Look through the records and copy each line with the string "forall" in it.

Collected data:
┌────────

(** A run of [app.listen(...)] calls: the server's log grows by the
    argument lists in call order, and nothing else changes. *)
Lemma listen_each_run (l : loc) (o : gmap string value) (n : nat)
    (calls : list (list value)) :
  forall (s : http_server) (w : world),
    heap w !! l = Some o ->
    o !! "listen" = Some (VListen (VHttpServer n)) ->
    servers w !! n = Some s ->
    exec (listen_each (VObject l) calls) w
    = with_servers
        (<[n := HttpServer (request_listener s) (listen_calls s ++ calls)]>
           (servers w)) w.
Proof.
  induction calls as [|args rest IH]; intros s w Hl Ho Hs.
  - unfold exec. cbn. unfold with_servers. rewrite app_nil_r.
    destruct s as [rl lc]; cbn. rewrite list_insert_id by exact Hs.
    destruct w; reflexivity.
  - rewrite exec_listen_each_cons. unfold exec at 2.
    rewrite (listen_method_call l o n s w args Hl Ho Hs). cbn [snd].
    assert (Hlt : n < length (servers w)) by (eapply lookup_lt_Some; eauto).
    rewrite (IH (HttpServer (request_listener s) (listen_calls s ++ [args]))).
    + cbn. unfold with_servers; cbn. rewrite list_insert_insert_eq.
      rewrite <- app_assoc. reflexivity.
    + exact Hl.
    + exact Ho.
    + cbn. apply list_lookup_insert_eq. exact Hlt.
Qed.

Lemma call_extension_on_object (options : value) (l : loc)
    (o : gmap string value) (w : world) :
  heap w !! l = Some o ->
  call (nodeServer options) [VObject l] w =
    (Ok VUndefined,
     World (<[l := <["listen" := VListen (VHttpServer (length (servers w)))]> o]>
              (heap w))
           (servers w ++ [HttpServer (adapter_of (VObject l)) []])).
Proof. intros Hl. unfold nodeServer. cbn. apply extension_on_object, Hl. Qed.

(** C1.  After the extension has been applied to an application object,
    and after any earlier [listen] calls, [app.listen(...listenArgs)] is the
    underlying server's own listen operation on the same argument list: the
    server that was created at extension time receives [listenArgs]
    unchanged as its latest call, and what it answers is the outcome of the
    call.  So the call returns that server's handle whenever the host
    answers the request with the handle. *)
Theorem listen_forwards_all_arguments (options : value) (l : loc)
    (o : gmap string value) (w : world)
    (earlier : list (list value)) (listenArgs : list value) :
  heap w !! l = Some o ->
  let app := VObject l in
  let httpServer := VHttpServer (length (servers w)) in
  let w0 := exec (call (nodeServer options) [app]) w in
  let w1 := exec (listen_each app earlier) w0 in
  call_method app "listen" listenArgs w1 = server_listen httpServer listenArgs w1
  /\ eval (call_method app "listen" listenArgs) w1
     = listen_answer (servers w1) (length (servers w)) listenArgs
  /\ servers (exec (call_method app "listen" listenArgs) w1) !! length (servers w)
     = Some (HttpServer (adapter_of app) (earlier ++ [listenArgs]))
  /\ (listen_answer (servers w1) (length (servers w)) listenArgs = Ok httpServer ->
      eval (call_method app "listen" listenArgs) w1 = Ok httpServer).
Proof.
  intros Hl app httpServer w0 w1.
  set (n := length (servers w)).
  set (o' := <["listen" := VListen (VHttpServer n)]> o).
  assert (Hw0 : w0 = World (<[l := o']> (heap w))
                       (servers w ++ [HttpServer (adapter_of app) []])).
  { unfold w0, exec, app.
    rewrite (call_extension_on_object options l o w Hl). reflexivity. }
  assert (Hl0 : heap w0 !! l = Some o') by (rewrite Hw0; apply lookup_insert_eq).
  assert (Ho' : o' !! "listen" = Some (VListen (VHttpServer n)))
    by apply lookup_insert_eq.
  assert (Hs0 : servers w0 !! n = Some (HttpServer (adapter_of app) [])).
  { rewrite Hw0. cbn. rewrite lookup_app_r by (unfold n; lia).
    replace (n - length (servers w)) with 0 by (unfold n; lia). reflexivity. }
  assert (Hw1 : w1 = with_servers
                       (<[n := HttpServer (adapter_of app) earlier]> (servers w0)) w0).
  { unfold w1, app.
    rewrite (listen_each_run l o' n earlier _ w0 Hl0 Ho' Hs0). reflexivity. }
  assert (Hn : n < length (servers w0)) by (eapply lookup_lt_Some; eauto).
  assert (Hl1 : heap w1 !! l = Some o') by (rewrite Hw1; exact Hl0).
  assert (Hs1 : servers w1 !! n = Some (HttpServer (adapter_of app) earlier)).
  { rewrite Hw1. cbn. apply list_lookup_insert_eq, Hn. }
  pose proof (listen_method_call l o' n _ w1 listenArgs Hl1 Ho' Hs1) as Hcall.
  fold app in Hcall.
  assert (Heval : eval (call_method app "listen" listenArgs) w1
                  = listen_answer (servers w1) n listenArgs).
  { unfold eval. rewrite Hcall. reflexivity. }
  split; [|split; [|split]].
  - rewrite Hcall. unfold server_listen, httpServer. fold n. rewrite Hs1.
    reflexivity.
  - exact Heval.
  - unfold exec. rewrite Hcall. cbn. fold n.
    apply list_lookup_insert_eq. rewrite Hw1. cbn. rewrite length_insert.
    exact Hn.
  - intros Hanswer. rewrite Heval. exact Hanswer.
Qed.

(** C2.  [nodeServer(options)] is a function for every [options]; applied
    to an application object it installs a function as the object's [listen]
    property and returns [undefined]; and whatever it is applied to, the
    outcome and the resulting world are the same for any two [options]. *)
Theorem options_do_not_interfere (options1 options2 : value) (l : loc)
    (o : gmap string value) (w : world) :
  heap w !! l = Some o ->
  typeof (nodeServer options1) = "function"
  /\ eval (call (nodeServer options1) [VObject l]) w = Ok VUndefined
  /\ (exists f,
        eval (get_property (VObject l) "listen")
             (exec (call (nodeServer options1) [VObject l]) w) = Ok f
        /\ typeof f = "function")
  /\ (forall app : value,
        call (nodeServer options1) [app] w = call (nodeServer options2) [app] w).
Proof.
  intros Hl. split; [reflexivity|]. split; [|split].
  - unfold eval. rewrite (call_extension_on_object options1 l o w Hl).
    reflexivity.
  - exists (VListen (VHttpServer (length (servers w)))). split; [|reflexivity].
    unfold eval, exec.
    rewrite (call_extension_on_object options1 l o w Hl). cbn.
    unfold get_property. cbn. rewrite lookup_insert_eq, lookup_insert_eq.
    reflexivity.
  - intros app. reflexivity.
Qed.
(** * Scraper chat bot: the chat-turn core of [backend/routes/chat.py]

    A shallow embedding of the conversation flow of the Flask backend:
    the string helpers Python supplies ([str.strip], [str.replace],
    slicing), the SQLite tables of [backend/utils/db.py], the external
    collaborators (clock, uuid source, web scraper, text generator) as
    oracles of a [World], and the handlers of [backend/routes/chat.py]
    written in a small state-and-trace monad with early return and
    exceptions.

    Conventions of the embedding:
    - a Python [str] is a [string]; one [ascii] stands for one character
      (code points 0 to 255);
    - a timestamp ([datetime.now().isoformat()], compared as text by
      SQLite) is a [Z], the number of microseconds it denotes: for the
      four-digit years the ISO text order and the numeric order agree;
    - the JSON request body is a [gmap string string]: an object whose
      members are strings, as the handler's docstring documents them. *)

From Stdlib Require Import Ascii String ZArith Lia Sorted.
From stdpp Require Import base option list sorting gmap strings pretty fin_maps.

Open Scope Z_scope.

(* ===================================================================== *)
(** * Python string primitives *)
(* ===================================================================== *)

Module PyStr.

└────────

Result:
  forall (s : http_server) (w : world),
  /\ (forall app : value,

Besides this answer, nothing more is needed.